*What you have to do*. Of the entries below, return exactly those lines that fall between the one containing "now rewrite !andb_false_r." and the one containing "injection E as <- <-.", the two end lines included.

┌─ Dataset content

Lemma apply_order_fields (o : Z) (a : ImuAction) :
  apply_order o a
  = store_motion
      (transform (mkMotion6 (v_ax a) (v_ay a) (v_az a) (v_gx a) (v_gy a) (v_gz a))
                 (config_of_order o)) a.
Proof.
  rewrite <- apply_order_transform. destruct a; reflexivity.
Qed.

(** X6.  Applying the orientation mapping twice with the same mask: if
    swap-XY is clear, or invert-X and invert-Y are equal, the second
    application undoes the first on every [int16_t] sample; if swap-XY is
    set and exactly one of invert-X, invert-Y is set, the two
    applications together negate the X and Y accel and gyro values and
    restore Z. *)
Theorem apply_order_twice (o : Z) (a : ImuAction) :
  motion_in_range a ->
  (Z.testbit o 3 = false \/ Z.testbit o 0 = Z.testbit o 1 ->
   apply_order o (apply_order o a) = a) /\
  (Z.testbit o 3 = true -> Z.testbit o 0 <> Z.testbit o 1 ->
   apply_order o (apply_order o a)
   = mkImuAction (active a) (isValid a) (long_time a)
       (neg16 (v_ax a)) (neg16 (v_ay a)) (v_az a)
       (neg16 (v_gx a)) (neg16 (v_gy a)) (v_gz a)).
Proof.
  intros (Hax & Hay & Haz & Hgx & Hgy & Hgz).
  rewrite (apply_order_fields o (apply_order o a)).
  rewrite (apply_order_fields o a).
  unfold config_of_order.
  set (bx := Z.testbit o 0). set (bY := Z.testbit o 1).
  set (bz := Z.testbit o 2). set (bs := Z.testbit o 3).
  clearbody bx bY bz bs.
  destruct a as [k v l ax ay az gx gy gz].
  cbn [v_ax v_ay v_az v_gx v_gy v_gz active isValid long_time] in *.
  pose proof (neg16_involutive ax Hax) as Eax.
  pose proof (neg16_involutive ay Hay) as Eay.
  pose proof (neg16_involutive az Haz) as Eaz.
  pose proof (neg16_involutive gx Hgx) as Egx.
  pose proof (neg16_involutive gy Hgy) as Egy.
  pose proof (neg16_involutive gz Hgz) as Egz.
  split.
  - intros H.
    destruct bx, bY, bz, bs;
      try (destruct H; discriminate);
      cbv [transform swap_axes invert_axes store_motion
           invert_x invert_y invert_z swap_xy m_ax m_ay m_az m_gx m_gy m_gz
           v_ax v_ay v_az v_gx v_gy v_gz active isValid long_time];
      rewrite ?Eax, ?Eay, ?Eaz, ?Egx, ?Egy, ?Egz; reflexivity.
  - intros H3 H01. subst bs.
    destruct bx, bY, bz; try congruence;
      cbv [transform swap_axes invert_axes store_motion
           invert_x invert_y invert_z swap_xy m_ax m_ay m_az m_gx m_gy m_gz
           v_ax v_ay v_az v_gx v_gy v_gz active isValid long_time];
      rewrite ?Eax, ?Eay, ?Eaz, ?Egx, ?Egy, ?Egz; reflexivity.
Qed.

└─
┌─ Dataset content

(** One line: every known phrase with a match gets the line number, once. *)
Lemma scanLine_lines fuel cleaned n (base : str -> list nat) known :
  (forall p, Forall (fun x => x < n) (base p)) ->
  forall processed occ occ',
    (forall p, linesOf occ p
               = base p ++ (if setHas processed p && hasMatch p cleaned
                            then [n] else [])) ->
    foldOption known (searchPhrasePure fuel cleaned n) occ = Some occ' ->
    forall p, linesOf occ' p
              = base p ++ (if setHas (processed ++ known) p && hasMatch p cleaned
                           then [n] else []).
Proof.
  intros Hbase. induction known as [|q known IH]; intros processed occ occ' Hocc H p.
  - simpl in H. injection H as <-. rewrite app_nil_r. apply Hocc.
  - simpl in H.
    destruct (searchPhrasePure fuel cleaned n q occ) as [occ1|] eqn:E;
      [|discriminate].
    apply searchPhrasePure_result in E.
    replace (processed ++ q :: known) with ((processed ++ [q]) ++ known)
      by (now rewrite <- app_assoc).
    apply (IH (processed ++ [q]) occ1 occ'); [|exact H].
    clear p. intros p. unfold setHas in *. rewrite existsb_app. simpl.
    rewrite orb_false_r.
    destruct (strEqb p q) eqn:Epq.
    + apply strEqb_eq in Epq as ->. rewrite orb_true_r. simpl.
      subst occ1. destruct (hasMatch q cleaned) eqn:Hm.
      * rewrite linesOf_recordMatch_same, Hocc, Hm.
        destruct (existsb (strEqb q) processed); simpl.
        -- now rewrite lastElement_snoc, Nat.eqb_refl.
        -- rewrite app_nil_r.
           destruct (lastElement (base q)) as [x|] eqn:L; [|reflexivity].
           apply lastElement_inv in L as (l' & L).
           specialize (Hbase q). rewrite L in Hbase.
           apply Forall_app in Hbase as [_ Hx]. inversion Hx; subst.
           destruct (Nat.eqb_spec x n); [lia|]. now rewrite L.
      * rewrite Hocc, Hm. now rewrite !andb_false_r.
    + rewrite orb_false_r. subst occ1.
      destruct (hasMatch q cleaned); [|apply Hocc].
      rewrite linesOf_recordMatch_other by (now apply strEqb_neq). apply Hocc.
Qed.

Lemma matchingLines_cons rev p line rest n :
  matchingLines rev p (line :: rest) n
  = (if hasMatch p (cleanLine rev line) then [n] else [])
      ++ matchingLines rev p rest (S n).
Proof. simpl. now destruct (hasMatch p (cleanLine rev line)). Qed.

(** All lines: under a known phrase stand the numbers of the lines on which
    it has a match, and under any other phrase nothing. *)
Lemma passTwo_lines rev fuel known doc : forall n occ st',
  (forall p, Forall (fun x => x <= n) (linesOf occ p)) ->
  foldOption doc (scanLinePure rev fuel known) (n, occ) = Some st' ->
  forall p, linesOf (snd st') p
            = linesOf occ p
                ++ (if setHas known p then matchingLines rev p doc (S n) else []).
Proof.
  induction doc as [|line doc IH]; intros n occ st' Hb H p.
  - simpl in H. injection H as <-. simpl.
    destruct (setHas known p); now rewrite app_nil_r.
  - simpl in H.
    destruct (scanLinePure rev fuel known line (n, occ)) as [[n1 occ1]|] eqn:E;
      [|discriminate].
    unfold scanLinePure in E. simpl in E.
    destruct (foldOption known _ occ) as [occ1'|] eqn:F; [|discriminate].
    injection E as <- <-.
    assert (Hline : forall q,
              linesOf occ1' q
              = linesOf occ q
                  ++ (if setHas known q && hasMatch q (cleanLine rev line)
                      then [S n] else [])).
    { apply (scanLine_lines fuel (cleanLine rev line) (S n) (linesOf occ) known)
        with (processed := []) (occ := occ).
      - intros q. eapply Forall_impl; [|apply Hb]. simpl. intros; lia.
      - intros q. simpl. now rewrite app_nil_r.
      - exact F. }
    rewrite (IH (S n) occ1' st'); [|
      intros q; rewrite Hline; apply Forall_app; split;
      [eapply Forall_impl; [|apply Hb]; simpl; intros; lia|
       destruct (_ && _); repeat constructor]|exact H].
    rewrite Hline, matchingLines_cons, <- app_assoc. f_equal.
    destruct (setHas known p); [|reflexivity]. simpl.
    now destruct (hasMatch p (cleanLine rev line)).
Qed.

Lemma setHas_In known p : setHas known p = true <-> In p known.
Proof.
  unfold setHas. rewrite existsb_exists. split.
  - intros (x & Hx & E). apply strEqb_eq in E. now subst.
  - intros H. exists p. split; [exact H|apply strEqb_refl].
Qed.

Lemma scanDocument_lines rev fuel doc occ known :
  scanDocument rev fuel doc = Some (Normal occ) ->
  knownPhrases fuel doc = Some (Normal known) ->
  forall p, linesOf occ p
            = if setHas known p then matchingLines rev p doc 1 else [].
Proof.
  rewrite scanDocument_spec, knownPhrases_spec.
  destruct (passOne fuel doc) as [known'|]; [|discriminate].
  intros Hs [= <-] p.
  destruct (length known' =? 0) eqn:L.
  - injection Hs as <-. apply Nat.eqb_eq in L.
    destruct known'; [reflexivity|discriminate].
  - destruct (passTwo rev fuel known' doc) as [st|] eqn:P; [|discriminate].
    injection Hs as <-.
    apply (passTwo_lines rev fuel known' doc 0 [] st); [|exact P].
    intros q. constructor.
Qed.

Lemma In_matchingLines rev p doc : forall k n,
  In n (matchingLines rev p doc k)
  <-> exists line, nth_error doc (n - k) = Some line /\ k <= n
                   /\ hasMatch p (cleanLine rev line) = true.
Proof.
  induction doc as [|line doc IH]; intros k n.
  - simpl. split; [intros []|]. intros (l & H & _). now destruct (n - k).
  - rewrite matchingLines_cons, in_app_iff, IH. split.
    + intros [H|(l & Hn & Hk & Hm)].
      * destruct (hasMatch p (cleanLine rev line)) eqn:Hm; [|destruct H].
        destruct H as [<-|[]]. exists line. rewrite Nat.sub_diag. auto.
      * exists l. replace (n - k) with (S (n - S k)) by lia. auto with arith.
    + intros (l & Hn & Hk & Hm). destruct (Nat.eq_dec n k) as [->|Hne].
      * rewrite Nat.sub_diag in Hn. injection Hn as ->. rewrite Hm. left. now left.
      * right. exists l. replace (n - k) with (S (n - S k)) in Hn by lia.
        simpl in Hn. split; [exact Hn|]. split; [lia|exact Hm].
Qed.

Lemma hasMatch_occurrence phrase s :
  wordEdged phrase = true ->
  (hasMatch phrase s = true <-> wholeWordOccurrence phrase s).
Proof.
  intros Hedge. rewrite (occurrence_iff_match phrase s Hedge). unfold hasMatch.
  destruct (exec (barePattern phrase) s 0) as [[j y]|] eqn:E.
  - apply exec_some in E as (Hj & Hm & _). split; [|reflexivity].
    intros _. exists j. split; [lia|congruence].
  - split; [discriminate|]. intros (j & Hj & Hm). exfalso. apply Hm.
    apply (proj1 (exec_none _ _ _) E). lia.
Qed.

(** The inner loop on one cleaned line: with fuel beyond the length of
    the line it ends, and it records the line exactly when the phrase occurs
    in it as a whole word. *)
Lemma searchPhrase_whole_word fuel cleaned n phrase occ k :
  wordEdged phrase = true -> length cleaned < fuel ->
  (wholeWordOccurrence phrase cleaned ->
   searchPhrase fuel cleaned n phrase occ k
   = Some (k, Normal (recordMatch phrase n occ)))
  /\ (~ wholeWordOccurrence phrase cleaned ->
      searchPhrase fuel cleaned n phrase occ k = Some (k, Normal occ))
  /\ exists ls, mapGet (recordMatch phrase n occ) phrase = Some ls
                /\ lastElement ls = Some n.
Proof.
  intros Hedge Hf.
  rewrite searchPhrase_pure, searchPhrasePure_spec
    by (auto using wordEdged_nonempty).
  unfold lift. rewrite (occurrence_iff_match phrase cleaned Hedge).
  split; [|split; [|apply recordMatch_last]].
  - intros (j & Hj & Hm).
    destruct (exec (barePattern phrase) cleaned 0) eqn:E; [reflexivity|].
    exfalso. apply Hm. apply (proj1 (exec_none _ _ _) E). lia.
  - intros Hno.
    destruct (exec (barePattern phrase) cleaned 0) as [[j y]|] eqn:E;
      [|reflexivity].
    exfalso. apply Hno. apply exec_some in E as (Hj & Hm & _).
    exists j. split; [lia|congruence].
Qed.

└─

*Result of the task*.
      * rewrite Hocc, Hm. now rewrite !andb_false_r.
    + rewrite orb_false_r. subst occ1.
      destruct (hasMatch q cleaned); [|apply Hocc].
      rewrite linesOf_recordMatch_other by (now apply strEqb_neq). apply Hocc.
Qed.

Lemma matchingLines_cons rev p line rest n :
  matchingLines rev p (line :: rest) n
  = (if hasMatch p (cleanLine rev line) then [n] else [])
      ++ matchingLines rev p rest (S n).
Proof. simpl. now destruct (hasMatch p (cleanLine rev line)). Qed.

(** All lines: under a known phrase stand the numbers of the lines on which
    it has a match, and under any other phrase nothing. *)
Lemma passTwo_lines rev fuel known doc : forall n occ st',
  (forall p, Forall (fun x => x <= n) (linesOf occ p)) ->
  foldOption doc (scanLinePure rev fuel known) (n, occ) = Some st' ->
  forall p, linesOf (snd st') p
            = linesOf occ p
                ++ (if setHas known p then matchingLines rev p doc (S n) else []).
Proof.
  induction doc as [|line doc IH]; intros n occ st' Hb H p.
  - simpl in H. injection H as <-. simpl.
    destruct (setHas known p); now rewrite app_nil_r.
  - simpl in H.
    destruct (scanLinePure rev fuel known line (n, occ)) as [[n1 occ1]|] eqn:E;
      [|discriminate].
    unfold scanLinePure in E. simpl in E.
    destruct (foldOption known _ occ) as [occ1'|] eqn:F; [|discriminate].
    injection E as <- <-.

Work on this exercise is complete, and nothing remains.